Assim como em reveladora reportagem de um influente diário paulistano, depoimentos de famílias atendidas na ESF (Estratégia de Saúde da Família, antigo PSF) do interior do estado dão conta de terem um atendimento igual ao realizado em consultório particular, onde o médico dedica mais tempo que os tristemente clássicos cinco minutos por paciente da saúde pública. Além da dedicação ao paciente, os chamados médicos estrangeiros solicitam exames, encaminham a especialistas, solicitam acompanhamento pela equipe da ESF, fazendo com que os princípios do SUS sejam de fato cumpridos pelo gestor. Isso, é claro, não significa a grande maioria dos nossos não o façam – até porque o SUS é uma conquista do memorável Movimento da Reforma Sanitária, cuja imensa maioria era constituída de médicos de vanguarda, protagonistas de uma de nossas maiores e mais emblemáticas conquistas sociais.

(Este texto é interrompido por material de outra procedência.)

(* ===== verification/VolthaTypes.v ===== *)
(** * Devices and logical devices

    The protobuf messages of [device.pb.go], [logical_device.pb.go] and
    [common.pb.go] the core works on.  A proto3 enumeration is open: a value
    without a name is kept as [..._other v]. *)

From S2P Require Import Prelude OpenFlow.

(** ** Enumerations *)

Inductive AdminState :=
  | Admin_UNKNOWN | Admin_PREPROVISIONED | Admin_ENABLED | Admin_DISABLED
  | Admin_DOWNLOADING_IMAGE | Admin_DELETED | Admin_other (v : Z).

Inductive OperStatus :=
  | Oper_UNKNOWN | Oper_DISCOVERED | Oper_ACTIVATING | Oper_TESTING | Oper_ACTIVE
  | Oper_FAILED | Oper_other (v : Z).

Inductive ConnectStatus :=
  | Conn_UNKNOWN | Conn_UNREACHABLE | Conn_REACHABLE | Conn_other (v : Z).

Inductive PortType :=
  | Port_UNKNOWN | ETHERNET_NNI | ETHERNET_UNI | PON_OLT | PON_ONU | VENET_OLT
  | VENET_ONU | Port_other (v : Z).

Inductive ImageDownloadState :=
  | DOWNLOAD_UNKNOWN | DOWNLOAD_SUCCEEDED | DOWNLOAD_REQUESTED | DOWNLOAD_STARTED
  | DOWNLOAD_FAILED | DOWNLOAD_UNSUPPORTED | DOWNLOAD_CANCELLED | DOWNLOAD_other (v : Z).

Inductive ImageActivateState :=
  | IMAGE_UNKNOWN | IMAGE_INACTIVE | IMAGE_ACTIVATING | IMAGE_ACTIVE | IMAGE_REVERTING
  | IMAGE_REVERTED | IMAGE_other (v : Z).

#[export] Instance AdminState_eq_dec : EqDecision AdminState.
Proof. solve_decision. Defined.
#[export] Instance OperStatus_eq_dec : EqDecision OperStatus.
Proof. solve_decision. Defined.
#[export] Instance ConnectStatus_eq_dec : EqDecision ConnectStatus.
Proof. solve_decision. Defined.
#[export] Instance PortType_eq_dec : EqDecision PortType.
Proof. solve_decision. Defined.
#[export] Instance ImageDownloadState_eq_dec : EqDecision ImageDownloadState.
Proof. solve_decision. Defined.
#[export] Instance ImageActivateState_eq_dec : EqDecision ImageActivateState.
Proof. solve_decision. Defined.

(** [_, ok := OperStatus_Types_value[s.String()]]: whether the value has a name. *)
Definition oper_named (s : OperStatus) : bool :=
  match s with Oper_other _ => false | _ => true end.
Definition conn_named (s : ConnectStatus) : bool :=
  match s with Conn_other _ => false | _ => true end.
Definition port_type_named (t : PortType) : bool :=
  match t with Port_other _ => false | _ => true end.

(** ** Device *)

Record PeerPort := mkPeer { peer_DeviceId : string; peer_PortNo : Z }.

Record Port := mkPort {
  port_PortNo : Z; port_Label : string; port_Type : PortType;
  port_AdminState : AdminState; port_OperStatus : OperStatus;
  port_DeviceId : string; port_Peers : list PeerPort;
  port_RxPackets : Z; port_RxBytes : Z; port_RxErrors : Z;
  port_TxPackets : Z; port_TxBytes : Z; port_TxErrors : Z }.

Record ProxyAddress := mkProxyAddress {
  pa_DeviceId : string; pa_DeviceType : string; pa_ChannelId : Z; pa_ChannelGroupId : Z;
  pa_ChannelTermination : string; pa_OnuId : Z; pa_OnuSessionId : Z }.

(** The metric lists of [PmConfigs] are opaque to the core. *)
Record PmConfigs := mkPmConfigs {
  pm_Id : string; pm_DefaultFreq : Z; pm_Grouped : bool; pm_FreqOverride : bool;
  pm_Groups : list (string * Z); pm_Metrics : list (string * Z) }.

Record ImageDownload := mkImageDownload {
  img_Id : string; img_Name : string; img_Url : string; img_Crc : Z;
  img_DownloadState : ImageDownloadState; img_ImageVersion : string;
  img_DownloadedBytes : Z; img_Reason : Z; img_AdditionalInfo : string;
  img_SaveConfig : bool; img_LocalDir : string; img_ImageState : ImageActivateState;
  img_FileSize : Z }.

(** The [Address] oneof of [Device]. *)
Inductive DeviceAddress :=
  | Ipv4Address (a : string) | Ipv6Address (a : string) | HostAndPort (a : string).

(** [ImageDownloads] keeps the difference between a nil and an empty slice, and
    its entries are pointers: [updateImageDownload] produces nil ones.  The
    [Images] and [Custom] messages, which the core never touches, are left out. *)
Record Device := mkDevice {
  dev_Id : string; dev_Type : string; dev_Root : bool; dev_ParentId : string;
  dev_ParentPortNo : Z; dev_Vendor : string; dev_Model : string;
  dev_HardwareVersion : string; dev_FirmwareVersion : string; dev_SerialNumber : string;
  dev_VendorId : string; dev_Adapter : string; dev_Vlan : Z; dev_MacAddress : string;
  dev_Address : option DeviceAddress; dev_ExtraArgs : string;
  dev_ProxyAddress : option ProxyAddress;
  dev_AdminState : AdminState; dev_OperStatus : OperStatus; dev_Reason : string;
  dev_ConnectStatus : ConnectStatus; dev_Ports : list Port;
  dev_Flows : list OfpFlowStats; dev_FlowGroups : list OfpGroupEntry;
  dev_PmConfigs : option PmConfigs;
  dev_ImageDownloads : option (list (option ImageDownload)) }.

#[export] Instance PeerPort_eq_dec : EqDecision PeerPort.
Proof. solve_decision. Defined.
#[export] Instance Port_eq_dec : EqDecision Port.
Proof. solve_decision. Defined.
#[export] Instance ProxyAddress_eq_dec : EqDecision ProxyAddress.
Proof. solve_decision. Defined.
#[export] Instance PmConfigs_eq_dec : EqDecision PmConfigs.
Proof. solve_decision. Defined.
#[export] Instance ImageDownload_eq_dec : EqDecision ImageDownload.
Proof. solve_decision. Defined.
#[export] Instance DeviceAddress_eq_dec : EqDecision DeviceAddress.
Proof. solve_decision. Defined.
#[export] Instance Device_eq_dec : EqDecision Device.
Proof. solve_decision. Defined.

(** [&voltha.Device{}]. *)
Definition Device_zero : Device := {|
  dev_Id := ""; dev_Type := ""; dev_Root := false; dev_ParentId := "";
  dev_ParentPortNo := 0; dev_Vendor := ""; dev_Model := "";
  dev_HardwareVersion := ""; dev_FirmwareVersion := ""; dev_SerialNumber := "";
  dev_VendorId := ""; dev_Adapter := ""; dev_Vlan := 0; dev_MacAddress := "";
  dev_Address := None; dev_ExtraArgs := ""; dev_ProxyAddress := None;
  dev_AdminState := Admin_UNKNOWN; dev_OperStatus := Oper_UNKNOWN; dev_Reason := "";
  dev_ConnectStatus := Conn_UNKNOWN; dev_Ports := []; dev_Flows := [];
  dev_FlowGroups := []; dev_PmConfigs := None; dev_ImageDownloads := None |}.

Aliás, em recente artigo publicado na grande mídia, uma pesquisadora de um centro de excelência em saúde pública da USP (Universidade de São Paulo) resgatava a origem do SUS e o significado do então Programa Saúde da Família (hoje ESF) na consolidação desse importante patrimônio do povo brasileiro. Isso nos leva ao reconhecimento do gesto do saudoso sociólogo e deputado federal Florestan Fernandes, quando enfrentava um câncer e recebeu o convite de influentes políticos, ex-alunos seus, para buscar tratamento nos Estados Unidos, e ele, coerente com sua trajetória de vida, agradeceu mas recusou, preferindo ser atendido pelo nosso muitas vezes enxovalhado SUS. Ocorre que ele como ninguém sabia o valor do sistema de saúde construído pela democracia brasileira.
Mais que um justo tributo ao bravo cidadão Florestan Fernandes, que, filho de uma viúva que sobreviveu e custeou os estudos do filho lavando e passando roupas com dignidade, este exemplo de quem deu a vida em nome das liberdades democráticas de que hoje gozamos sirva de alicerce para forjar o caráter – sim, o caráter acima de tudo – das novas gerações de profissionais brasileiros, para construir um país justo, solidário e libertário que a nação tanto clama e reclama desde sempre.
(*) Semy Ferraz é engenheiro civil e secretário de Infraestrutura, Transporte e Habitação de Campo Grande.